Return, unaltered, every line from the beginning of the material below up to and including the one with "From S2P Require Import Prelude".

=== THE INPUT ===

--------------------------------

(* ===== verification/DirSpec.v ===== *)
(** Directories as lists of entries: dirlookup() and dirlink() (kernel/fs.c). *)

From Stdlib Require Import ZArith Lia.
From stdpp Require Import base gmap strings list numbers.
From S2P Require Import Prelude Params State Spinlock Sched CString Kalloc Vm PageTable UserMem Copy Frame CopySpec.
From S2P Require Import Bio Cache Virtio Demo Log Commit Transaction Fs Dir Path DemoFs Blocks Content Alloc Itable Dinode Write.

Open Scope Z_scope.

(** ** The entries of a directory *)

Definition dirents (k : kst) (ip : inode) : list (list Z) :=
  (fun j => getb (SIZEOF_DIRENT * j) SIZEOF_DIRENT (content k ip)) <$> seq 0 (Z.to_nat (i_size ip / 16)).

(** A used entry for [name]. *)
Definition de_match (name de : list Z) : Prop := de_inum de <> 0 /\ cstr (take DIRSIZ name) = cstr (de_name de).
#[export] Instance de_match_dec name de : Decision (de_match name de).
Proof. unfold de_match. apply _. Defined.

(** A directory: its size is a whole number of entries. *)
Record dir_ok (k : kst) (ip : inode) : Prop := DirOk {
  do_inode : inode_ok k ip;
  do_type : i_type ip = T_DIR;
  do_size : i_size ip `mod` 16 = 0 }.

Lemma length_dirents k ip : length (dirents k ip) = Z.to_nat (i_size ip / 16).
Proof. unfold dirents. by rewrite length_fmap, length_seq. Qed.

Lemma lookup_dirents k ip j : (j < Z.to_nat (i_size ip / 16))%nat ->
  dirents k ip !! j = Some (getb (16 * j) 16 (content k ip)).
Proof. intros Hj. unfold dirents. rewrite list_lookup_fmap, lookup_seq_lt by done. done. Qed.

Lemma dirents_same k k' ip : same_blocks k k' -> dirents k' ip = dirents k ip.
Proof. intros A. unfold dirents. by rewrite (content_same k k' A). Qed.

Lemma dir_ok_same k k' ip : same_blocks k k' -> dir_ok k ip -> dir_ok k' ip.
Proof. intros A []. constructor; try done. by eapply inode_ok_same. Qed.

Lemma namecmp_match name de : length de = SIZEOF_DIRENT ->
  (namecmp name (de_name de) = 0) <-> cstr (take DIRSIZ name) = cstr (de_name de).
Proof.
  intros Hl. rewrite namecmp_eq. rewrite (take_ge (de_name de)); [done|].
  unfold de_name, getb. rewrite length_take. lia.
Qed.

(** The index of the first unused entry, or the end of the directory. *)
Fixpoint free_slot (ents : list (list Z)) : nat :=
  match ents with
  | [] => 0
  | de :: ents => if de_inum de =? 0 then 0 else S (free_slot ents)
  end.

Lemma free_slot_le ents : (free_slot ents <= length ents)%nat.
Proof. induction ents as [|de ents IH]; simpl; [lia|]. destruct (_ =? 0); lia. Qed.

Lemma length_mk_dirent inum name : length (mk_dirent inum name) = SIZEOF_DIRENT.
Proof. unfold mk_dirent. by rewrite length_app, length_bytes_of, length_strncpy. Qed.

Lemma mk_dirent_bytes inum name : Forall byte_ok name -> Forall byte_ok (mk_dirent inum name).
Proof.
  intros Hb. apply Forall_app. split; [apply bytes_of_ok|]. unfold strncpy. generalize DIRSIZ 0.
  induction n as [|n IH]; intros z; cbn [strncpy_at]; [done|]. constructor.
  - unfold aptr. destruct (name !! Z.to_nat z) as [c|] eqn:E; [by eapply Forall_lookup_1 in E|]. simpl. unfold byte_ok. lia.
  - destruct (_ =? 0); [|done]. apply Forall_replicate. unfold byte_ok. lia.
Qed.

Lemma de_inum_mk inum name : de_inum (mk_dirent inum name) = inum `mod` 2 ^ 16.
Proof.
  unfold de_inum, get16, getb, mk_dirent. rewrite drop_0, take_app_le by (by rewrite length_bytes_of).
  rewrite take_ge by (by rewrite length_bytes_of). apply (of_bytes_of 2).
Qed.

(** strncpy() keeps the string. *)
Lemma cstr_strncpy_at p n : forall i, cstr (strncpy_at p i n) = cstr (p <$> seqz i n).
Proof.
  induction n as [|n IH]; intros i; [done|]. rewrite seqz_S, fmap_cons. cbn [strncpy_at cstr].
  destruct (p i =? 0); [done|]. by rewrite IH.
Qed.

Lemma de_name_mk inum name : cstr (de_name (mk_dirent inum name)) = cstr (take DIRSIZ name).
Proof.
  unfold de_name, getb, mk_dirent. rewrite drop_app_length' by (by rewrite length_bytes_of).
  rewrite take_ge by (by rewrite length_strncpy). unfold strncpy. rewrite cstr_strncpy_at.
  apply (cstr_aptr name DIRSIZ 0).
Qed.

(** Storing an entry, at the end of the directory or before it. *)
Lemma dirents_put k ip k' ip' n de :
  length de = SIZEOF_DIRENT -> 0 <= i_size ip -> i_size ip `mod` 16 = 0 -> (n <= Z.to_nat (i_size ip / 16))%nat ->
  i_size ip' = Z.max (i_size ip) (16 * Z.of_nat n + 16) ->
  content k' ip' = putb (16 * n) de (content k ip) ->
  dirents k' ip' = take n (dirents k ip) ++ de :: drop (S n) (dirents k ip).
Proof.
  intros Hl H0 Hm Hn Hs Hc. apply list_eq. intros j.
  assert (16 * n <= length (content k ip))%nat as Hle by (rewrite length_content; dlia).
  destruct (decide (j < Z.to_nat (i_size ip' / 16))%nat) as [Hj|Hj].
  2: { rewrite !lookup_ge_None_2; [done| |rewrite length_dirents; lia].
       rewrite length_app, length_take, length_cons, length_drop, length_dirents. dlia. }
  rewrite lookup_dirents by done. rewrite Hc.
  destruct (decide (j = n)) as [->|Hne].
  - rewrite list_lookup_middle by (rewrite length_take, length_dirents; lia).
    f_equal. pose proof (getb_putb_same (16 * n) de (content k ip) Hle) as G. by rewrite Hl in G.
  - assert (j < Z.to_nat (i_size ip / 16))%nat as Hj' by dlia.
    trans (dirents k ip !! j).
    + rewrite lookup_dirents by done. f_equal. apply list_eq. intros x. rewrite !lookup_getb. case_decide; [|done].
      rewrite lookup_putb_ext by done. rewrite decide_False by lia. done.
    + assert (length (take n (dirents k ip)) = n) as Ht by (rewrite length_take, length_dirents; lia).
      destruct (decide (j < n)%nat).
      * rewrite lookup_app_l, lookup_take_lt by lia. done.
      * rewrite lookup_app_r by lia. rewrite Ht. destruct (j - n)%nat as [|x] eqn:Ex; [lia|].
        change ((de :: drop (S n) (dirents k ip)) !! S x) with (drop (S n) (dirents k ip) !! x). rewrite lookup_drop. f_equal. lia.
Qed.

Lemma meta_used_same k k' : same_blocks k k' -> meta_used k -> meta_used k'.
Proof. intros A HM b Hb. rewrite (bit_used_same _ _ _ A). apply HM. destruct A as [F _ _]. by rewrite <- (step_sb _ _ F). Qed.

Lemma footprint_same k k' S ip off n : same_blocks k k' -> footprint k S ip off n -> footprint k' S ip off n.
Proof.
  intros A [F1 F2 F3 F4]. pose proof A as [F _ _]. pose proof (step_sb _ _ F) as Sb.
  assert (free_blocks k' = free_blocks k) as Ef.
  { unfold free_blocks. rewrite Sb. apply list_filter_iff. intros b. by rewrite (bit_used_same _ _ _ A). }
  assert (forall lo m, needs k' ip lo m = needs k ip lo m) as En.
  { intros lo m. unfold needs. f_equal. f_equal. apply list_filter_iff. intros x. by rewrite (iblock_same _ _ A). }
  constructor; rewrite ?Sb; auto.
  - intros x Hx. rewrite (iblock_same _ _ A). auto.
  - unfold may_alloc. by rewrite En, Ef, Sb.
Qed.

Section dirs.
Context `{DL : DiskLaws} `{KI : KernelImage}.

(** Reading entry [j]. *)
Lemma read_dirent k me p P i ip j de :
  bst k me p ∅ P -> (size P < NBUF)%nat -> fs_layout k -> k_inodes k !! i = Some ip -> dir_ok k ip ->
  dirents k ip !! j = Some de ->
  exists k', readi i DLocal (16 * Z.of_nat j) 16 k = Ret (16, de) k' /\ bst k' me p ∅ P /\ rstep k k' /\
    length de = SIZEOF_DIRENT.
Proof.
  intros HB HP FL Hi [IO _ Hm] Hj. pose proof (lookup_lt_Some _ _ _ Hj) as Hlt. rewrite length_dirents in Hlt.
  rewrite lookup_dirents in Hj by done. injection Hj as <-. pose proof (io_size _ _ IO) as Hsz.
  destruct (readi_ok k me p P ∅ i ip DLocal (16 * Z.of_nat j) 16 HB HP FL Hi IO) as (m' & k' & E & B' & R' & Hp);
    [dlia|lia|dlia|done|]. simpl in Hp. subst m'.
  assert (set_k_mem (k_mem k) k = k) as Ek by by destruct k. rewrite Ek in R'.
  replace (Z.to_nat (16 * Z.of_nat j)) with (16 * j)%nat in E by lia. change (Z.to_nat 16) with 16%nat in E.
  assert (length (getb (16 * j) 16 (content k ip)) = 16%nat) as Hl.
  { unfold getb. rewrite length_take, length_drop, length_content. dlia. }
  rewrite Hl in E. exists k'. done.
Qed.

(** The loop of dirlookup() from entry [j]. *)
Lemma dirlookup_loop_ok fuel : forall k me p P i ip name j,
  bst k me p ∅ P -> (size P < NBUF)%nat -> fs_layout k -> k_inodes k !! i = Some ip -> dir_ok k ip ->
  (j <= Z.to_nat (i_size ip / 16))%nat -> (Z.to_nat (i_size ip / 16) - j < fuel)%nat ->
  exists k', bst k' me p ∅ P /\ rstep k k' /\
    dirlookup_loop fuel i name (16 * Z.of_nat j) k =
      match list_find (de_match name) (drop j (dirents k ip)) with
      | None => Ret None k'
      | Some (n, de) => (x ← iget ROOTDEV (de_inum de); mret (Some (x, 16 * Z.of_nat (j + n)))) k'
      end.
Proof.
  induction fuel as [|fuel IH]; intros k me p P i ip name j HB HP FL Hi DK Hj Hf; [lia|].
  pose proof DK as [IO Hty Hm]. pose proof (io_size _ _ IO) as Hsz. cbn [dirlookup_loop].
  rewrite (bind_ret _ _ _ _ _ (getinode_eq k i ip Hi)).
  destruct (16 * Z.of_nat j <? i_size ip) eqn:Elt; cbn [negb].
  2: { exists k. split; [done|]. split; [done|]. rewrite drop_ge by (rewrite length_dirents; dlia). done. }
  assert (j < Z.to_nat (i_size ip / 16))%nat as Hlt by dlia.
  destruct (lookup_lt_is_Some_2 (dirents k ip) j) as [de Hde]; [by rewrite length_dirents|].
  destruct (read_dirent k me p P i ip j de HB HP FL Hi DK Hde) as (k1 & E1 & B1 & R1 & Hl).
  change (Z.of_nat SIZEOF_DIRENT) with 16. rewrite (bind_ret _ _ _ _ _ E1). change (16 =? 16) with true. cbn [negb].
  rewrite (drop_S _ _ _ Hde). cbn [list_find]. pose proof (rstep_same _ _ R1) as A1.
  assert (~ de_match name de -> exists k', bst k' me p ∅ P /\ rstep k k' /\
    dirlookup_loop fuel i name (u32 (16 * Z.of_nat j + 16)) k1 =
      match prod_map S id <$> list_find (de_match name) (drop (S j) (dirents k ip)) with
      | None => Ret None k'
      | Some (n, de) => (x ← iget ROOTDEV (de_inum de); mret (Some (x, 16 * Z.of_nat (j + n)))) k'
      end) as Hnext.
  { intros _. rewrite u32_small by dlia. replace (16 * Z.of_nat j + 16) with (16 * Z.of_nat (S j)) by lia.
    destruct (IH k1 me p P i ip name (S j) B1 HP) as (k' & B' & R' & E'); [| | |lia|lia|].
    - eapply fs_layout_step; [apply A1|done].
    - by rewrite (rstep_inodes _ _ R1).
    - by eapply dir_ok_same.
    - exists k'. split; [done|]. split; [by etrans|]. rewrite (dirents_same _ _ _ A1) in E'.
      rewrite E'. clear. destruct (list_find (de_match name) (drop (S j) (dirents k ip))) as [[n de']|]; [|reflexivity]. cbn. by rewrite Nat.add_succ_r. }
  destruct (de_inum de =? 0) eqn:E0.
  { apply Z.eqb_eq in E0. assert (~ de_match name de) as Hn by (intros [? _]; done).
    rewrite decide_False by done. auto. }
  apply Z.eqb_neq in E0. pose proof (namecmp_match name de Hl) as Hnm. destruct (namecmp name (de_name de) =? 0) eqn:En.
  - apply Z.eqb_eq in En. rewrite decide_True by (split; tauto). rewrite <- (rstep_inodes _ _ R1) in Hi.
    rewrite (bind_ret _ _ _ _ _ (getinode_eq k1 i ip Hi)), (io_dev _ _ IO), Nat.add_0_r. eauto.
  - apply Z.eqb_neq in En. assert (~ de_match name de) as Hn by (intros [_ ?]; tauto). rewrite decide_False by done. auto.
Qed.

--------------------------------

=== RESPONSE AREA ===
(* ===== verification/DirSpec.v ===== *)
(** Directories as lists of entries: dirlookup() and dirlink() (kernel/fs.c). *)

From Stdlib Require Import ZArith Lia.
From stdpp Require Import base gmap strings list numbers.
From S2P Require Import Prelude Params State Spinlock Sched CString Kalloc Vm PageTable UserMem Copy Frame CopySpec.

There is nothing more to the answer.